Last updated: April 05, 2024
The UK Gambling Commission has fined bet365 £582,120 for failing to meet anti-money laundering (AML) and social responsibility requirements during a March 2022 compliance assessment. This penalty underscores the regulator’s dedication to ensuring operators uphold high standards in the industry, following similar fines imposed on other operators.
A new move by the UK Gambling Authority has lagged the bet365 operator £582,120 for violations connected with AM and social representation policies. Next to Hillside (UK Gaming), £343,035, and Hillside (UK Sports), £239,085, have been sanctioned. Among these penalties are the ones that were disclosed to the public after the company’s subjection to the assessment carried out by the Commission in March 2022, and which exposed several irregularities.
Using declaring AML shortcomings, the investigation exposed absent financial sanction checks on new players, lack of capabilities in effective KYC and customer due diligence procedures, and insufficiency in registering customer risk procedures. From the social concern side, weaknesses were seen in the delivery of customer journeys, which succeeded in curbing harm less effectively when applied, customer understanding evaluation inconclusively, and the ESRDS, which became ‘not demonstrably effective.’
The Executive Director of Operations for Kay Roberts’ Commission expressed the position of the Commission by indicating that standards enforcement must be a sine qua non for the provision of safe gaming, fairness, and crime prevention. Nevertheless, the identification and remediation of the policy and procedural failures remain essential, even though they do not show themselves in the same way as some problems that were highlighted in the previous events.

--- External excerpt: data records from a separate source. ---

(** The command is obeyed: the state becomes what the abstract command makes it. *)
Lemma obeyed outs a' es' ts' sd :
  spec_command ILLEGAL_PORT c a = (outs, a') ->
  entries_ok ILLEGAL_PORT control es' -> timers_ok ts' ->
  watches_of (tail es') = watches a' -> alarms_of ts' = alarms a' -> stopped a' = sd ->
  represented sd (world_of es' ts' sd l (outs ++ CommandRead c :: tr)).
Proof.
  intros Hc He Ht Hw Ha Hsd. change (CommandRead c :: tr) with ([CommandRead c] ++ tr). rewrite app_assoc.
  eapply represented_step; try done; [|apply Hsim].
  replace outs with (spec_command ILLEGAL_PORT c a).1 by (by rewrite Hc).
  replace a' with (spec_command ILLEGAL_PORT c a).2 by (by rewrite Hc). constructor.
Qed.

Abbreviation before := (world_of (c0 :: rest) ts false l (CommandRead c :: tr)).

Lemma obey_add : Command_of (command c) = Some kCommandAddHandle ->
  exists w', AddHandle ILLEGAL_PORT (handle c) (signals c) (port c) before = Ok (tt, w') /\ represented false w'.
Proof.
  intros Hc. pose proof NoDup_tail as Hndt. pose proof is_control as Hctl. destruct Hok as (_ & _ & _ & H).
  rewrite Hc in H. destruct H as [Hne Hval]. pose proof (sim_watches _ _ _ _ _ Hsim) as Hw. simpl in Hw.
  destruct (watches a !! handle c) as [w|] eqn:Hwatch.
  - assert (Hwatch' := Hwatch). rewrite <- Hw in Hwatch'. apply watched in Hwatch' as (i & e & Hi & He & ->); [|done].
    eexists. split.
    { rewrite <- He. by apply (AddHandle_old _ _ _ _ _ _ _ (S i) e). }
    destruct (Z.eqb_spec (e_port e) (port c)) as [Hp|Hp].
    + change (CommandRead c :: tr) with ([] ++ CommandRead c :: tr).
      apply (obeyed [] (set_watches (<[handle c := widen (signals c) (watch_of e)]> (watches a)) a)).
      * unfold spec_command. rewrite Hc, Hwatch. simpl. by rewrite (proj2 (Z.eqb_eq _ _) Hp).
      * apply (entries_ok_update c0 rest i e); [apply Hsim|done|done].
      * apply Hsim.
      * simpl. rewrite <- Hw, <- He. by rewrite (watches_of_update rest i e).
      * apply Hsim.
      * exact Hgo.
    + apply (obeyed _ a); try apply Hsim; [|exact Hgo].
      unfold spec_command. rewrite Hc, Hwatch. simpl. by rewrite (proj2 (Z.eqb_neq _ _) Hp).
  - eexists. split.
    { apply AddHandle_new; [done|]. apply not_watched; [done|done|done|by rewrite Hw]. }
    change (CommandRead c :: tr) with ([] ++ CommandRead c :: tr).
    apply (obeyed [] (set_watches (<[handle c := watch_of (new_entry (handle c) (signals c) (port c))]> (watches a)) a)).
    + unfold spec_command. by rewrite Hc, Hwatch.
    + apply entries_ok_add; [apply Hsim| |]; [apply not_watched; [done|done|done|by rewrite Hw]|].
      unfold handle, MOJO_HANDLE_INVALID in *. pose proof (wrap32_range (handle_or_deadline_ c)). lia.
    + apply Hsim.
    + simpl. rewrite <- Hw, watches_of_snoc; [done|]. unfold handles. rewrite fmap_app. apply NoDup_app.
      split_and!; [done| |apply NoDup_singleton]. intros x Hx Hx'. apply list_elem_of_singleton in Hx' as ->.
      apply (not_watched c0 rest (handle c) Hndt Hctl Hne ltac:(by rewrite Hw)).
      rewrite handles_cons. by apply list_elem_of_further.
    + apply Hsim.
    + exact Hgo.
Qed.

Among the other hefty fines should be mentioned, £6 million fine, which Gamesys got at the beginning of the year because of the very similar AML and social responsibility violations, and £3.25 million penalty, which Betfred received in the middle of summer. Apart from this, the HMRC fined Entain a whopping £585 million last August for not complying with Section 7 of the Bribery Act of 2010. Additionally, the entain’s previous chairman, Barry Gibson envisages a future without him.